Frequently Asked Questions 1. Through this announcement, are the Mayors agreeing to merge their communities? No. This is an agreement to study the merits of a merger. Any decision to merge would be made by the voters of the communities and only after lengthy and detailed analysis of the merits of a merger. 2. What will the study the mayors have requested entail? Staff from the County Planning Commission will interview the mayors, identify information and data to be gathered, and begin a cost-benefit analysis of the merits of combined operations. 3. What is the next step after the study is completed?
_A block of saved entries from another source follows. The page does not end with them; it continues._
(** ** No operation on the events of the weave phase creates one *)
Definition keeps_next {A} (m : EvM A) : Prop := forall h a h', m h = Ok (a, h') -> hp_next h' = hp_next h.
Lemma nextk_bind {A B} (m : EvM A) (k : A -> EvM B) : keeps_next m -> (forall a, keeps_next (k a)) -> keeps_next (m ≫= k).
Proof.
  intros Hm Hk h b h' E. unfold mbind, M_bind in E. destruct (m h) as [[a h1]|] eqn:E1; [|done].
  rewrite (Hk a _ _ _ E). by apply (Hm _ _ _ E1).
Qed.
Lemma nextk_get p : keeps_next (get_ev p).
Proof. intros h a h' E. unfold get_ev in E. destruct (_ !! p); by simplify_eq. Qed.
Lemma nextk_put p e : keeps_next (put_ev p e).
Proof. intros h a h' E. unfold put_ev, mmodify in E. by simplify_eq. Qed.
Lemma nextk_assert b msg : keeps_next (massert b msg).
Proof. intros h a h' E. unfold massert in E. destruct b; by simplify_eq. Qed.
Lemma nextk_ret {A} (a : A) : keeps_next (mret a).
Proof. intros h b h' E. unfold mret, M_ret in E. by simplify_eq. Qed.
Lemma nextk_modify f : (forall h, hp_next (f h) = hp_next h) -> keeps_next (mmodify f).
Proof. intros Hf h a h' E. unfold mmodify in E. by simplify_eq. Qed.
Lemma nextk_mapM {A} (f : A -> EvM unit) l : (forall a, keeps_next (f a)) -> keeps_next (mapM_ f l).
Proof. intros Hf. induction l; cbn; [apply nextk_ret|]. apply nextk_bind; [done|]. by intros _. Qed.
#[local] Hint Resolve nextk_bind nextk_get nextk_put nextk_assert nextk_ret nextk_modify nextk_mapM : keeps.
Lemma nextk_visit p f : (forall c, keeps_next (f c)) -> keeps_next (visitChildren p f).
Proof. intros Hf. unfold visitChildren. apply nextk_bind; [auto with keeps|]. intros e. apply nextk_bind; [auto with keeps|]. intros _. destruct (_ <? 2); auto with keeps. Qed.

Lemma nextk_done fuel : forall p c, keeps_next (ev_done fuel p c) /\ keeps_next (parentDone fuel p c).
Proof.
  induction fuel as [|fuel IH]; intros p c; [by split|]. split; cbn [ev_done parentDone].
  - apply nextk_bind; [auto with keeps|]. intros e. apply nextk_bind; [auto with keeps|]. intros _.
    apply nextk_bind; [auto with keeps|]. intros _. apply nextk_bind; [|intros _; by apply nextk_modify].
    apply nextk_visit. intros c'. by apply IH.
  - apply nextk_bind; [auto with keeps|]. intros e. assert (Hd : forall q x, keeps_next (ev_done fuel q x)) by (intros; by apply IH).
    assert (He : forall q x, keeps_next (enqueue q x)) by (intros; by apply nextk_modify).
    destruct (ev_class e); cbn zeta; repeat first [apply nextk_bind; [auto with keeps|intros _] | destruct (_ =? 0) | auto with keeps].
Qed.

(** ** The state of the cache, with the running events [R] *)
Definition resting (st : EventState) : Prop := st = EV_NONE \/ st = EV_QUEUED \/ st = EV_HELD.

Record cfg (c : t) : Prop := {
  cf_num : 0 < numMSHRs c < two32 - 1;
  cf_dom : domain c <> -1;
  cf_acc : 0 <= accLat c < 2 ^ 31;
  cf_ways : 2 <= ways c < 2 ^ 31;
  cf_cands : 0 <= cands c < 2 ^ 31;
  cf_tag : 1 <= tagLat c < 2 ^ 31 }.

Section State.
Context (rank : nat -> nat) (grp : nat -> option nat).

Record St (w : W Outcome) (now : Z) (R : list nat) (used : list Z) : Prop := {
  s_gi : GI (w_heap w) [] [] now;
  s_ki : KI (hp_events (w_heap w)) (w_kinds w) (hp_next (w_heap w)) rank grp;
  s_rest : forall p e, hp_events (w_heap w) !! p = Some e -> p ∉ R -> resting (ev_state e);
  s_run : forall p, p ∈ R -> exists e, hp_events (w_heap w) !! p = Some e /\ ev_state e = EV_RUNNING /\
    ev_minStartCycle e + ev_preDelay e <= now /\ ev_class e <> ClsDelay;
  s_held : forall p, p ∈ pendingQueue (w_tc w) <-> exists e, hp_events (w_heap w) !! p = Some e /\ ev_state e = EV_HELD;
  s_hnd : NoDup (pendingQueue (w_tc w));
  s_hk : forall p, p ∈ pendingQueue (w_tc w) -> is_start (w_kinds w !! p);
  s_hmin : forall p e, hp_events (w_heap w) !! p = Some e -> ev_state e = EV_HELD -> ev_minStartCycle e + ev_preDelay e <= now;
  s_dom : forall p e, hp_events (w_heap w) !! p = Some e -> ev_domain e = domain (w_tc w);
  s_port : PortI (Z.max 2 now) (w_tc w) used;
  s_cfg : cfg (w_tc w);
  s_recs : Forall (fun er => hasRecord er = false) (w_recs w) }.

(** The MSHRs: [act] are the writebacks of the misses that hold one. *)
Definition active (m : gmap nat TimingEvent) (kinds : gmap nat Kind) (x : nat) : Prop :=
  exists mse, kinds !! x = Some (MissWritebackEvent mse) /\ is_Some (m !! x) /\ m !! mse = None.
Record MI (w : W Outcome) (now : Z) (act : list nat) : Prop := {
  m_len : activeMisses (w_tc w) = Z.of_nat (length act);
  m_le : activeMisses (w_tc w) <= numMSHRs (w_tc w);
  m_nd : NoDup act;
  m_in : forall x, x ∈ act <-> active (hp_events (w_heap w)) (w_kinds w) x;
  m_full : pendingQueue (w_tc w) <> [] -> activeMisses (w_tc w) = numMSHRs (w_tc w);
  m_size : bd_size (profOccHist (w_tc w)) = numMSHRs (w_tc w) + 1;
  m_cur : 0 <= bd_curState (profOccHist (w_tc w)) <= numMSHRs (w_tc w);
  m_last : bd_lastCycle (profOccHist (w_tc w)) <= now }.

(** ** The end of the running event *)
Record Ended (w w' : W Outcome) (p : nat) : Prop := {
  en_ev : Evolve [p] (hp_events (w_heap w)) (hp_events (w_heap w'));
  en_gone : hp_events (w_heap w') !! p = None;
  en_tc : w_tc w' = w_tc w;
  en_kinds : w_kinds w' = w_kinds w }.

Lemma Evolve_Sub m m' p : Evolve [p] m m' -> m' !! p = None -> (forall q e, m !! q = Some e -> q <> p -> resting (ev_state e)) -> Sub m m'.
Proof.
  intros HV Hg Hr q e' He'. destruct (v_back _ _ _ HV _ _ He') as (e&He&S&T).
  assert (Hq : q <> p) by (intros ->; congruence). destruct (Hr _ _ He Hq) as [Hs|[Hs|Hs]];
    (split; [destruct T as [T|[_ T]]; congruence|]; exists e; split; [done|]; split; [done|congruence]).
Qed.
The study is an informal process that will allow the mayors to assess the merits of a merger and decide if they wish to put the first formal question, i.e.

whether a merger study commission should be formed, before the voters. 4. Is there any value in the study if the communities choose not to go forward with a formal merger effort? Yes. Even if the communities choose not to move forward on a merger effort, the study may identify opportunities for shared services and efficiencies that the communities can undertake through agreement. The study effort will also serve as a model for other communities that may be considering merger.

5. If the informal study suggests that a merger makes sense, what would be the formal process to undertake a merger and what would be the timeline? The formal merger process is a multi-step effort (outlined above). Briefly, the voters would need to approve a formal merger study commission; the commission would need to assess the merits of a merger (it could make use of the informal study) and produce a Conditions of Merger Report describing how the merged community would function; and the voters of each community would need to approve the Report and agree to merge. The two votes to approve a study commission and to approve an actual merger must take place at general elections, so those votes would be at least a year apart. (A single one-year extension of the second vote is an option.) If an initiative to create a study commission was filed in August 2012 and approved by voters in November 2012, the commission would undertake its work in the ensuing year and the formal report and question of ultimate merger could be placed before the voters in November 2013. If majorities in each community agreed to the merger, the new community would come into existence in January 2014. 6. If my community chooses not to merge, can it be forced into a merger by the other communities? No. There are many exit ramps in this process. If a community concludes that the informal study does not warrant further exploration of merger, it can decline to advance the first formal initiative (to establish a study commission) or vote down that initiative if it is placed on the ballot. If the process gets to the next stage, a majority of the communitys five representatives on the merger commission can vote against the Conditions of Merger Report and that will end the process. If the ultimate question of merger, i.e. the second ballot issue, is placed before the voters, the community can vote against it. The defeat of the initiative by any one community defeats the entire measure, even if the other communities agree to merge. In short, each community controls its destiny and has numerous opportunities to bow out of the process.